Saved entries:
(** * Report-table view logic and storage chart

    A shallow embedding of the three client-side scripts of the repository:
    - the table script that mirrors clicks into the query string
      (referred to below as the URL-based implementation, module [Url]);
    - the table script that mirrors clicks into the fields of the form
      [#qform] (the form-based implementation, module [Form]);
    - [static/storage.js], which hands three global arrays to the charting
      library (module [Storage]).

    Strings are sequences of bytes: a JavaScript string is represented by its
    UTF-8 encoding, so well-formed strings only.  The characters the scripts
    test for ([f_], [s_], [limit], [&], [=], ...) are ASCII, for which the
    two views coincide. *)

From Stdlib Require Import String Ascii List NArith ZArith QArith Lia.
From stdpp Require Import base list strings option.

(** ** Values read from the DOM

    [getAttribute] returns [null] when the attribute is absent; [None]
    stands for [null]. *)

(** [a || ""] *)
Definition or_empty (a : option string) : string := default "" a.

(** [!a] for a value that is a string or [null] *)
Definition falsy (a : option string) : bool :=
  match a with
  | None => true
  | Some s => (s =? "")%string
  end.

(** [a === lit] for a string literal [lit] *)
Definition strict_eq (a : option string) (lit : string) : bool :=
  match a with
  | None => false
  | Some s => (s =? lit)%string
  end.

(** Conversion of a string-or-null to a string, as a template literal does. *)
Definition to_str (a : option string) : string := default "null" a.

(** [s.startsWith(p)] *)
Fixpoint startsWith (s p : string) : bool :=
  match p with
  | EmptyString => true
  | String a p' =>
      match s with
      | EmptyString => false
      | String b s' => Ascii.eqb a b && startsWith s' p'
      end
  end.

(** The successor of a column's sort state; both table scripts compute
    [current === "" ? "asc" : current === "asc" ? "desc" : ""]. *)
Definition next (current : string) : string :=
  if (current =? "")%string then "asc"
  else if (current =? "asc")%string then "desc"
  else "".

(** ** URLSearchParams

    The query of a URL is represented by the list of name-value pairs its
    parsing yields, in order and with duplicates.  The three methods follow
    the URL standard. *)

Definition sp_keys (l : list (string * string)) : list string := l.*1.

(** [delete(name)]: remove every pair whose name is [name]. *)
Definition sp_delete (name : string) (l : list (string * string))
  : list (string * string) :=
  filter (λ p, p.1 ≠ name) l.

(** [set(name, value)]: the first pair named [name] gets [value] and the
    other pairs of that name are removed; without such a pair, one is
    appended. *)
Fixpoint sp_set (name value : string) (l : list (string * string))
  : list (string * string) :=
  match l with
  | [] => [(name, value)]
  | p :: l' =>
      if decide (p.1 = name) then (name, value) :: sp_delete name l'
      else p :: sp_set name value l'
  end.

(** [get(name)]: the value of the first pair named [name]. *)
Definition sp_get (name : string) (l : list (string * string)) : option string :=
  snd <$> (snd <$> list_find (λ p, p.1 = name) l).

Record URL := mkURL {
  origin : string;
  pathname : string;
  searchParams : list (string * string);
  hash : string
}.

Definition with_searchParams (url : URL) (sp : list (string * string)) : URL :=
  {| origin := origin url; pathname := pathname url;
     searchParams := sp; hash := hash url |}.

(** ** The URL-based table script *)

Module Url.

(** A header cell selected by [th[data-col]]. *)
Record th := mk_th { data_col : string; data_sort : option string }.

Record chip := mk_chip { data_kind : option string; chip_col : option string }.

(** What a handler leaves behind: it returned early, or it assigned the
    serialisation of [url] to [window.location.href]. *)
Inductive outcome :=
| Returned
| Navigated (url : URL).

(** [loc] is [new URL(window.location.href)]. *)
Definition setParam (loc : URL) (name value : string) : outcome :=
  if (value =? "")%string
  then Navigated (with_searchParams loc (sp_delete name (searchParams loc)))
  else Navigated (with_searchParams loc (sp_set name value (searchParams loc))).

Definition clearAll (loc : URL) : outcome :=
  let sp :=
    fold_left
      (λ acc k,
         if startsWith k "f_" || startsWith k "s_" || (k =? "limit")%string
         then sp_delete k acc else acc)
      (sp_keys (searchParams loc)) (searchParams loc) in
  Navigated (with_searchParams loc sp).

Definition clearSorts (loc : URL) : outcome :=
  let sp :=
    fold_left
      (λ acc k, if startsWith k "s_" then sp_delete k acc else acc)
      (sp_keys (searchParams loc)) (searchParams loc) in
  Navigated (with_searchParams loc sp).

(** Click inside the header cell [t]; [actionEl] tells whether
    [e.target.closest("[data-action='sort']")] found an element. *)
Definition th_click (loc : URL) (t : th) (actionEl : bool) : outcome :=
  if negb actionEl then Returned
  else
    let col := data_col t in
    let current := or_empty (data_sort t) in
    let next := next current in
    Navigated (with_searchParams loc
                 (sp_set ("s_" +:+ col) next (searchParams loc))).

(** Click inside [#chips]; [x] tells whether [e.target.closest(".x")] found
    an element, [c] is the result of [e.target.closest(".chip")]. *)
Definition chips_click (loc : URL) (x : bool) (c : option chip) : outcome :=
  if negb x then Returned
  else
    match c with
    | None => Returned
    | Some chip =>
        let kind := data_kind chip in
        let col := chip_col chip in
        let sp := searchParams loc in
        let sp :=
          if strict_eq kind "filter" then sp_delete ("f_" +:+ to_str col) sp
          else sp in
        let sp :=
          if strict_eq kind "sort" then sp_delete ("s_" +:+ to_str col) sp
          else sp in
        Navigated (with_searchParams loc sp)
    end.

Inductive click :=
| ClearBtn
| ClearSortsBtn
| Th (t : th) (actionEl : bool)
| Chips (x : bool) (c : option chip).

(** The script as a whole: without [#qform] no listener is installed. *)
Definition on_click (qform : bool) (loc : URL) (ev : click) : outcome :=
  if negb qform then Returned
  else
    match ev with
    | ClearBtn => clearAll loc
    | ClearSortsBtn => clearSorts loc
    | Th t actionEl => th_click loc t actionEl
    | Chips x c => chips_click loc x c
    end.

End Url.

(** ** Percent-encoding and query parsing

    [encodeURIComponent] (ECMAScript) on the UTF-8 bytes of its argument:
    the unreserved ASCII characters are kept, every other byte becomes
    [%XX] with upper-case hexadecimal digits. *)

Definition is_alnum (c : ascii) : bool :=
  let n := N_of_ascii c in
  ((48 <=? n) && (n <=? 57) || (65 <=? n) && (n <=? 90)
   || (97 <=? n) && (n <=? 122))%N.

Definition uri_unreserved (c : ascii) : bool :=
  is_alnum c || existsb (Ascii.eqb c) (list_ascii_of_string "-_.!~*'()").

Definition hex_digit (n : N) : ascii :=
  if (n <? 10)%N then ascii_of_N (48 + n) else ascii_of_N (55 + n).

Definition percent_byte (c : ascii) : string :=
  let n := N_of_ascii c in
  String "%" (String (hex_digit (n / 16)) (String (hex_digit (n mod 16)) "")).

Fixpoint encodeURIComponent (s : string) : string :=
  match s with
  | EmptyString => ""
  | String c s' =>
      if uri_unreserved c then String c (encodeURIComponent s')
      else percent_byte c +:+ encodeURIComponent s'
  end.

(** The parsing side, as the URL standard has it: percent-decoding and the
    [application/x-www-form-urlencoded] parser. *)

Definition hex_value (c : ascii) : option N :=
  let n := N_of_ascii c in
  if ((48 <=? n) && (n <=? 57))%N then Some (n - 48)%N
  else if ((65 <=? n) && (n <=? 70))%N then Some (n - 55)%N
  else if ((97 <=? n) && (n <=? 102))%N then Some (n - 87)%N
  else None.

Fixpoint percent_decode (s : string) : string :=
  match s with
  | EmptyString => ""
  | String c s' =>
      if Ascii.eqb c "%" then
        match s' with
        | String h (String l rest) =>
            match hex_value h, hex_value l with
            | Some a, Some b =>
                String (ascii_of_N (16 * a + b)) (percent_decode rest)
            | _, _ => String c (percent_decode s')
            end
        | _ => String c (percent_decode s')
        end
      else String c (percent_decode s')
  end.

Fixpoint plus_to_space (s : string) : string :=
  match s with
  | EmptyString => ""
  | String c s' =>
      String (if Ascii.eqb c "+" then " "%char else c) (plus_to_space s')
  end.

(** [break_at sep s]: what precedes the first [sep] in [s], and what
    follows it when [sep] occurs. *)
Fixpoint break_at (sep : ascii) (s : string) : string * option string :=
  match s with
  | EmptyString => ("", None)
  | String c s' =>
      if Ascii.eqb c sep then ("", Some s')
      else let '(before, after) := break_at sep s' in (String c before, after)
  end.

Fixpoint split_on (sep : ascii) (s : string) : list string :=
  match s with
  | EmptyString => [""]
  | String c s' =>
      if Ascii.eqb c sep then "" :: split_on sep s'
      else
        match split_on sep s' with
        | [] => [String c ""]
        | w :: ws => String c w :: ws
        end
  end.

Definition parse_pair (seg : string) : string * string :=
  let '(n, v) := break_at "=" seg in
  (percent_decode (plus_to_space n),
   percent_decode (plus_to_space (default "" v))).

Definition parse_query (q : string) : list (string * string) :=
  parse_pair <$> filter (λ seg, seg ≠ "") (split_on "&" q).

(** The query of the URL a reference [href] resolves to: the fragment is cut
    off at the first [#], the query starts after the first [?] of what is
    left ([""] when there is none). *)
Definition query_of_href (href : string) : string :=
  default "" (break_at "?" (break_at "#" href).1).2.

(** A [pathname] never contains [?] or [#]: the URL parser ends the path
    there. *)
Fixpoint no_char (c : ascii) (s : string) : bool :=
  match s with
  | EmptyString => true
  | String d s' => negb (Ascii.eqb d c) && no_char c s'
  end.

Definition path_ok (p : string) : bool := no_char "?" p && no_char "#" p.

(** ** The form-based table script *)

Module Form.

**Aim of the task**
From the data, pick out every line that includes "hash".

**Exercise solution**
  hash : string
     searchParams := sp; hash := hash url |}.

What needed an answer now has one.